| Collected data entries |

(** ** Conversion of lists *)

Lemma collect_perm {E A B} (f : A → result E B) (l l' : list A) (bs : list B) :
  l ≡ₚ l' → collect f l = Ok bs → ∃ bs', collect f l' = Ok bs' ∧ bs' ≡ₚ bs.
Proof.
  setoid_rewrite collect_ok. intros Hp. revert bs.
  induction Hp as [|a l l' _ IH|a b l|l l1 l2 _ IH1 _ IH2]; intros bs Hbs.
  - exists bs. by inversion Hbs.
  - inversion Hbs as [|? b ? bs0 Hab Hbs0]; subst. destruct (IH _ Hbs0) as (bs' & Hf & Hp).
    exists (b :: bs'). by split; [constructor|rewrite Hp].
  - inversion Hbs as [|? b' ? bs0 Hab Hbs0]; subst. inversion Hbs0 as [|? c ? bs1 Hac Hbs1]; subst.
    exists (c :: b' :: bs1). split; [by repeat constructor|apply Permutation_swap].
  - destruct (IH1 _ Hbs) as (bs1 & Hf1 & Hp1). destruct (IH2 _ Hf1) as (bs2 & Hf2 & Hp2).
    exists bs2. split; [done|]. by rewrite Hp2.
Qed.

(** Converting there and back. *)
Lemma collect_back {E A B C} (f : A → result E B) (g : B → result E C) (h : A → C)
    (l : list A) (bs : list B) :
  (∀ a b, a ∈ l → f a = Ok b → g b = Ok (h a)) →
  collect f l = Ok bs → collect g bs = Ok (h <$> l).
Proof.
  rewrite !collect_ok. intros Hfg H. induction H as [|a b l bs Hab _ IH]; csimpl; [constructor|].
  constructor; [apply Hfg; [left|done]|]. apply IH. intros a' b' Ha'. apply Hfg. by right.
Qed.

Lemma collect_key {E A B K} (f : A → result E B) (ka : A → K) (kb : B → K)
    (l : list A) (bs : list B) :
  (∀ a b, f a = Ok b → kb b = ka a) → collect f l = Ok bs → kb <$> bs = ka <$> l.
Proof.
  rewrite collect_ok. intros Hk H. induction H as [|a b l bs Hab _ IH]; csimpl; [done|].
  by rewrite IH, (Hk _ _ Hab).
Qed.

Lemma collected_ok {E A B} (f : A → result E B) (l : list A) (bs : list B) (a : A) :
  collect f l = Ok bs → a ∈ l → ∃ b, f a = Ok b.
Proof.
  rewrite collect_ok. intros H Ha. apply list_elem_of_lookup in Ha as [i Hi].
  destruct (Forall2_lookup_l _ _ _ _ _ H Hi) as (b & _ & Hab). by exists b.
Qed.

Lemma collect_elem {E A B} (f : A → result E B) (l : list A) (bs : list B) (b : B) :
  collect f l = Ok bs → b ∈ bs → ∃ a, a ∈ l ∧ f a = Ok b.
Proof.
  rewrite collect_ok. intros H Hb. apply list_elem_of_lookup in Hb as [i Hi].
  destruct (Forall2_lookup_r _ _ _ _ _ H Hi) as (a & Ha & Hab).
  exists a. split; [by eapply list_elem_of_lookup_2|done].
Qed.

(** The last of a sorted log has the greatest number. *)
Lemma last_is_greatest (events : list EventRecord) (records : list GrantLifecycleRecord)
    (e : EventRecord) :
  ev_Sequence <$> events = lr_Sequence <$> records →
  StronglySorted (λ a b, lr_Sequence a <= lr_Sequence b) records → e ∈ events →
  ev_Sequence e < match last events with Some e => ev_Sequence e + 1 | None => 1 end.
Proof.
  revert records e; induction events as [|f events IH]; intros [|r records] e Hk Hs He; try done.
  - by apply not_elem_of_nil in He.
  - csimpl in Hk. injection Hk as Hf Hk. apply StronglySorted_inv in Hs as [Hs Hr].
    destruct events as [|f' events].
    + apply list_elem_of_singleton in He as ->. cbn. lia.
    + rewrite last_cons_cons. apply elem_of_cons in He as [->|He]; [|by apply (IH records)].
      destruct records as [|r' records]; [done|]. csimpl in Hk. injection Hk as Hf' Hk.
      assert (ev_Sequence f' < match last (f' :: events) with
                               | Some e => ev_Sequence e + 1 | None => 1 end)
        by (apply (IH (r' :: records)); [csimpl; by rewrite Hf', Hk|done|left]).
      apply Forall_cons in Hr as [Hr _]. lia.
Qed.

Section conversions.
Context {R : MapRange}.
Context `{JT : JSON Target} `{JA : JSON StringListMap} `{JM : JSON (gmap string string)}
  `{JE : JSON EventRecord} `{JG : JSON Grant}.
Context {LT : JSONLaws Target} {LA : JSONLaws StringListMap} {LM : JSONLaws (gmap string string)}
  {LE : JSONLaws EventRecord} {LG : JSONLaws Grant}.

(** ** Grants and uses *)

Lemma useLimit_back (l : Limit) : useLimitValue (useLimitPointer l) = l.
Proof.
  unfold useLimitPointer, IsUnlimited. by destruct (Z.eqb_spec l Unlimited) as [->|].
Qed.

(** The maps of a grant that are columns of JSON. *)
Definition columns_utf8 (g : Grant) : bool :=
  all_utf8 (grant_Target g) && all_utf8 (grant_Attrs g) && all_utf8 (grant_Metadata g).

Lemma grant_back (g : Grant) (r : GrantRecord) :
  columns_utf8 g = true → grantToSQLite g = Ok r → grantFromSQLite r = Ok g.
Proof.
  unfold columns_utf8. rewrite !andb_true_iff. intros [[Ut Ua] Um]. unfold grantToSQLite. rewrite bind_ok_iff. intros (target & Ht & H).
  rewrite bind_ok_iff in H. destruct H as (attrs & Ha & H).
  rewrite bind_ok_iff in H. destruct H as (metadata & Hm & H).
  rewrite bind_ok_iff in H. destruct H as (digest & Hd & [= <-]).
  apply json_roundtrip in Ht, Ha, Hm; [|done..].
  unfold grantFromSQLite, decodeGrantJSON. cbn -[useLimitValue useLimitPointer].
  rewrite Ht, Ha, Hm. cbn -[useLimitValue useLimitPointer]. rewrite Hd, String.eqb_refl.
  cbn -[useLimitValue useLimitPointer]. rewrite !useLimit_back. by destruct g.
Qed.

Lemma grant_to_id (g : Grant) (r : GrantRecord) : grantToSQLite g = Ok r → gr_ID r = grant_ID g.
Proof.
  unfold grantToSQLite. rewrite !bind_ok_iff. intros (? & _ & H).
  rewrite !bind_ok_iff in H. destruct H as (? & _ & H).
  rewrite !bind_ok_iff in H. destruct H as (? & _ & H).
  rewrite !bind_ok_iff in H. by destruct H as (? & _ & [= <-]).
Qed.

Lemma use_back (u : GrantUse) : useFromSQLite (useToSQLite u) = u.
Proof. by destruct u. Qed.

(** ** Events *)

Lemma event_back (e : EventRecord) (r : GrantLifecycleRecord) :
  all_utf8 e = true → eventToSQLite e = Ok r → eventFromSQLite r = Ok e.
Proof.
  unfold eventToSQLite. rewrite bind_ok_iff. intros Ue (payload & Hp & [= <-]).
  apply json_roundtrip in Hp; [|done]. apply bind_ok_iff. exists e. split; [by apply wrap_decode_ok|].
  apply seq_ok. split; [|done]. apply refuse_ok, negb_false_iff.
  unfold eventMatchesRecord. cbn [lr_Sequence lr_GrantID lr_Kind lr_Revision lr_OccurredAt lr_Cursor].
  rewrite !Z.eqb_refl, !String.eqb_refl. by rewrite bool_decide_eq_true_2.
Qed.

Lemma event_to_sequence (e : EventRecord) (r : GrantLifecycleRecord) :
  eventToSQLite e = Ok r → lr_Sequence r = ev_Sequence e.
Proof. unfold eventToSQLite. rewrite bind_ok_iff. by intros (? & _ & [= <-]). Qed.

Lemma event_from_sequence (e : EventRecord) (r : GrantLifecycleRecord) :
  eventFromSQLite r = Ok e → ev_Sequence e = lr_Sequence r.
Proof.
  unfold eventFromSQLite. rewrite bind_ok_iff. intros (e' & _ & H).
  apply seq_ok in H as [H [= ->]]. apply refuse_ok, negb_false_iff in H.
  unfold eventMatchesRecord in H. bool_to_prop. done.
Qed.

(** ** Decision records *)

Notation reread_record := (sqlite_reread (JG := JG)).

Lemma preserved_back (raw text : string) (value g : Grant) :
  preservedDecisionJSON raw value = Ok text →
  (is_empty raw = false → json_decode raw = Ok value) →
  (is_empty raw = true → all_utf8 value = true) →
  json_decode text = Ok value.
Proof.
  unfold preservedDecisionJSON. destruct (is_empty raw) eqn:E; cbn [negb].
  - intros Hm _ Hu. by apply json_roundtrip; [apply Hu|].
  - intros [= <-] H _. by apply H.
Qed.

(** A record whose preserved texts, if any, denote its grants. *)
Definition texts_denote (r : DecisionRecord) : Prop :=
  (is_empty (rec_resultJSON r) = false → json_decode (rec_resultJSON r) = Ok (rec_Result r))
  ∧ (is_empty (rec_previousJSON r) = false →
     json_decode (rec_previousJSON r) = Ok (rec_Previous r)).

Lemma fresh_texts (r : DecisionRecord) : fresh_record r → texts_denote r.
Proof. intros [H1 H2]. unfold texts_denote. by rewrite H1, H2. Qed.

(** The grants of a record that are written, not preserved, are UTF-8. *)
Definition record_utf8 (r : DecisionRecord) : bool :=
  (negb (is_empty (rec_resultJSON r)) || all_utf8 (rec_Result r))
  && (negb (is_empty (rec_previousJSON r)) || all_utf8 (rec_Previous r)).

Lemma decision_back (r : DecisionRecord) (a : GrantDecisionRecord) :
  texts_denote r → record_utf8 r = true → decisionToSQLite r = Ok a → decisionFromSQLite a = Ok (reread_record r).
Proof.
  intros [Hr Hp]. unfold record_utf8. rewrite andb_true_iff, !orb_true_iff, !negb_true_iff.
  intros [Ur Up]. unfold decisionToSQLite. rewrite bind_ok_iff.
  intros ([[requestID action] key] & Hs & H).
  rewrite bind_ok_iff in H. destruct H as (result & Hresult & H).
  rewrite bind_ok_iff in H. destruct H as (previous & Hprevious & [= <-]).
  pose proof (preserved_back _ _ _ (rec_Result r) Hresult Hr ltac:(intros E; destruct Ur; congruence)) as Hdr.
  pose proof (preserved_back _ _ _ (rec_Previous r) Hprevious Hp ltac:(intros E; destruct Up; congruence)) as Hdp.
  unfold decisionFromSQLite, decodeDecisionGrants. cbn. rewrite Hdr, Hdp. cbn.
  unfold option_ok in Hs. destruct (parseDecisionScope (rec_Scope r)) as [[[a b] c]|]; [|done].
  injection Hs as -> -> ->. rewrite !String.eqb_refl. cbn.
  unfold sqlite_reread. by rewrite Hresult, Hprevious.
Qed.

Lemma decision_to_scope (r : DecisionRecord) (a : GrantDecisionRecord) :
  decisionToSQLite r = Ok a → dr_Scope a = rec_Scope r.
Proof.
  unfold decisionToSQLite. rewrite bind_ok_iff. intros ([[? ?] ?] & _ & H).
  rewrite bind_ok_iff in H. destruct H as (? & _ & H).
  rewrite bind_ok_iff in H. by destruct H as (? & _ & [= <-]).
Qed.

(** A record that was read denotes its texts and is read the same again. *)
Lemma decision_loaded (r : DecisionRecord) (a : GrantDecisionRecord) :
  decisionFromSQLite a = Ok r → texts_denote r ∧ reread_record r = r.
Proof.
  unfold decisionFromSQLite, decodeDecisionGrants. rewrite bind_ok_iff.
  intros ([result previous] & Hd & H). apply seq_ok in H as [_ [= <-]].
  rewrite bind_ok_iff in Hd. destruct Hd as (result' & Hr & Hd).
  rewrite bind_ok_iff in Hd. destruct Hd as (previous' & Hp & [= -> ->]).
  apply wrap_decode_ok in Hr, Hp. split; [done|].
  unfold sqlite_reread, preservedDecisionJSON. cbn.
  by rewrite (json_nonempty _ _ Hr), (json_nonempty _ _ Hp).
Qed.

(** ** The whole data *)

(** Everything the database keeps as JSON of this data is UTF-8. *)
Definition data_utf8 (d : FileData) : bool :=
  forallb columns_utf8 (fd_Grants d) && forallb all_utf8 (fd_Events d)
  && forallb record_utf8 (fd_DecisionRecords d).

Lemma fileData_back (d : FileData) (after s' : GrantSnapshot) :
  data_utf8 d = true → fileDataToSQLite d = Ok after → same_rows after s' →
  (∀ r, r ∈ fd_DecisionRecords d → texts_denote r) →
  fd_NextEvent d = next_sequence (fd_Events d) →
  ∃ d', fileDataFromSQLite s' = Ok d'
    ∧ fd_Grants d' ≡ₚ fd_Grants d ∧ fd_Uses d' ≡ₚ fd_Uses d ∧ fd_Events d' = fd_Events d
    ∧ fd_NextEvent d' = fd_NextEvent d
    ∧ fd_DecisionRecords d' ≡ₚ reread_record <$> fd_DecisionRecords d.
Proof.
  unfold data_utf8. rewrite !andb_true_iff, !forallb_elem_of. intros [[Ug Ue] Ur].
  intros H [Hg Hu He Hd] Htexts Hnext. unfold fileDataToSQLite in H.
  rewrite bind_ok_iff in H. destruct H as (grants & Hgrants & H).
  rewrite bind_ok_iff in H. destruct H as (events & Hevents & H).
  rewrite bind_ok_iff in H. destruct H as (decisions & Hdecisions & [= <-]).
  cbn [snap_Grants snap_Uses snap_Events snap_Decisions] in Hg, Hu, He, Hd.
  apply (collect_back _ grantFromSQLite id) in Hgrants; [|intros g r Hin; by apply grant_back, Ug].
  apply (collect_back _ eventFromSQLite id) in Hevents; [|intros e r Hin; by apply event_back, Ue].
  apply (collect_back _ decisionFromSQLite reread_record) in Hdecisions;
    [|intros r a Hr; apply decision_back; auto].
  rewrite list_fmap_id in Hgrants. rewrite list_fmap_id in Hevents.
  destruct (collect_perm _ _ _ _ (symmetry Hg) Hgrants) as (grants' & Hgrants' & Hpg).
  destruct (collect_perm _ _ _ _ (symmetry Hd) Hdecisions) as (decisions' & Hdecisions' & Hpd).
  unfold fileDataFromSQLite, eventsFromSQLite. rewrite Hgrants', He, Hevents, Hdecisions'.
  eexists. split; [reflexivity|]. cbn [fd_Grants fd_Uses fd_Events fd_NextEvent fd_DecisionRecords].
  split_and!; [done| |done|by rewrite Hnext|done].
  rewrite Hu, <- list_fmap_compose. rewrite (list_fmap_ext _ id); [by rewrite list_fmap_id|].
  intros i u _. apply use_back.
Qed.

| DIRECTIONS FOR THIS TASK |
Read through the data above. Report each line that has the word "Definition".

| EXPECTED OUTPUT |
Definition columns_utf8 (g : Grant) : bool :=
Definition texts_denote (r : DecisionRecord) : Prop :=
Definition record_utf8 (r : DecisionRecord) : bool :=
Definition data_utf8 (d : FileData) : bool :=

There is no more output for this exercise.